Given a linked list, remove the nth node from the end of list and return its head.

For example,

   Given linked list: 1->2->3->4->5, and n = 2.

   After removing the second node from the end, the linked list becomes 1->2->3->5.

Note:
Given n will always be valid.
Try to do this in one pass.

思路：这道题从尾结点开始删除给定索引的值，然后再输出删除后的结点。我们可以使用两个指针pPost,pPre来解这道题，而且还要保存后面指针的前一结点为删除指定结点做准备。想让pPre先走n-1步，然后循环pPre和pPost共同起步行走，每一次之前都要把pPost保存下来，直到pPre->next为空循环结束。
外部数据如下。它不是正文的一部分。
Lemma work_covered s s' : services_up → sound s → covered s → work cfg s s' → covered s'.
Proof.
  intros Hup Hsound Hcov Hw. destruct Hw as [w q pre j post Hq Hs run].
  destruct (work_queue w q pre j post Hsound Hq Hs) as (ts & Hev & Hpend). fold run in Hpend.
  pose proof (sound_jobs _ Hsound) as Hjobs. pose proof (sound_ids _ Hsound) as Hids. simpl in *.
  assert (job_ok j) as Hj by (rewrite Forall_forall in Hjobs; apply Hjobs; rewrite Hq; set_solver).
  intros nid r Hr. simpl in *. rewrite Hpend.
  destruct (decide (job_notification j = Some nid)) as [Hn|Hn].
  - destruct (ran_row w q pre j post nid r Hup Hsound Hcov Hq Hs Hn Hr) as [Hst Hcar]. fold run in Hst.
    assert (nid ∉ omap job_notification (pre ++ post)) as Hnin.
    { rewrite Hq, omap_app in Hids. simpl in Hids. rewrite Hn in Hids. rewrite omap_app, elem_of_app.
      apply NoDup_app in Hids as (_ & Hd & [Hc _]%NoDup_cons). set_solver. }
    destruct run.1 eqn:Hf; simpl in Hst.
    1, 3: left; split; [first [by left|by right]|]; rewrite omap_app, events_no_notification, app_nil_r by done; exact Hnin.
    all: right; (split; [unfold finished; rewrite Hst; by intros [|]|]).
    + exists (again j). split; [simpl; set_solver|]. exact Hcar.
    + exists j. split; [simpl; set_solver|done].
  - unfold run in Hr. rewrite (other_row w j nid Hj Hs Hn) in Hr.
    destruct (Hcov nid r Hr) as [[Hfin Hnin]|[Hfin (j0 & Hj0 & Hcar)]]; [left|right]; (split; [done|]).
    + apply not_in_left; [done|]. by rewrite <- Hq.
    + exists j0. split; [|done]. apply (other_jobs_stay j0 j); [by rewrite <- Hq|]. intros ->.
      destruct Hcar as (n & c & Ht & Hid & _). apply Hn. unfold job_notification. by rewrite Ht, send_task_notification, Hid.
Qed.
End run.

(** ** Every step *)

Section steps.
Context {E : Env} {UL : UuidLaws E} {PL : PgLaws E} {ML : Mail} {J : Jwt} {T : Telegram} (cfg : Config).

Lemma put_scheduled q cron t : (cron, t) ∈ worker_schedule → put q t = append q [t].
Proof.
  unfold worker_schedule. rewrite !elem_of_cons, elem_of_nil. by intros [[= _ ->]|[[= _ ->]|[]]].
Qed.

(** An evolution without new tasks. *)
Lemma bot_step_queue admin u w calls :
  w_tasks (bs_world (dispatchUpdate admin u (mkBotState _ w calls)).2) = w_tasks w.
Proof.
  apply (dispatch_on admin (same w_tasks)); [intros w1 w2; unfold tables_and_queue, same; congruence|..].
  - intros i. apply svc_on_world. unfold TenantService_Create, PgTenantRepo_Create, PgAPIKeyRepo_Create. keeps_auto.
  - intros id i. apply svc_on_world, db_exec_at_tasks.
  - intros id _. apply svc_on_world, db_exec_tasks.
Qed.

Lemma sstep_sound s s' : sstep cfg s s' → sound s → sound s'.
Proof.
  intros Hstep Hsound. destruct Hstep as [w q sm rt r Hm Hrt w' Hnd Hh Hnew|s s' Hw|w q cron t Ht|w q u calls Hb|w q].
  - apply serve_sound; [|done..]. pose proof (router_evolving (api_deps cfg) sm Hm) as Hev.
    rewrite Forall_forall in Hev. apply Hev, Hrt.
  - by eapply work_sound.
  - destruct Hsound as [Happ Hjobs Hids]. simpl in *. rewrite (put_scheduled q cron t Ht).
    split; simpl; [done| |].
    + apply Forall_app. split; [done|]. apply Forall_singleton. by eapply new_job_ok, kind_scheduled.
    + rewrite omap_app. simpl. unfold job_notification at 2. simpl. rewrite (scheduled_no_notification cron t Ht).
      by rewrite app_nil_r.
  - destruct Hsound as [Happ Hjobs Hids]. split; simpl in *; [|done..]. by apply bot_evolves.
  - by destruct Hsound.
Qed.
然后判断pTemp。

/**
 * Definition for singly-linked list.
 * struct ListNode {
 *     int val;
 *     ListNode *next;
 *     ListNode(int x) : val(x), next(NULL) {}
 * };
 */
class Solution {
public:
    ListNode *removeNthFromEnd(ListNode *head, int n) {
        if(head==NULL)
            return NULL;
        ListNode *pTemp=NULL;
        ListNode *pPre=head;
        ListNode *pPost=head;
        for(int i=0;i<n-1;i++)
            pPre=pPre->next;
        while(pPre->next!=NULL)
        {
            pTemp=pPost;
            pPre=pPre->next;
            pPost=pPost->next;
        }
        if(pTemp==NULL)
        {
            head=head->next;
        }
        else
        {
            pTemp->next=pPost->next;
        }
        return head;
    }
};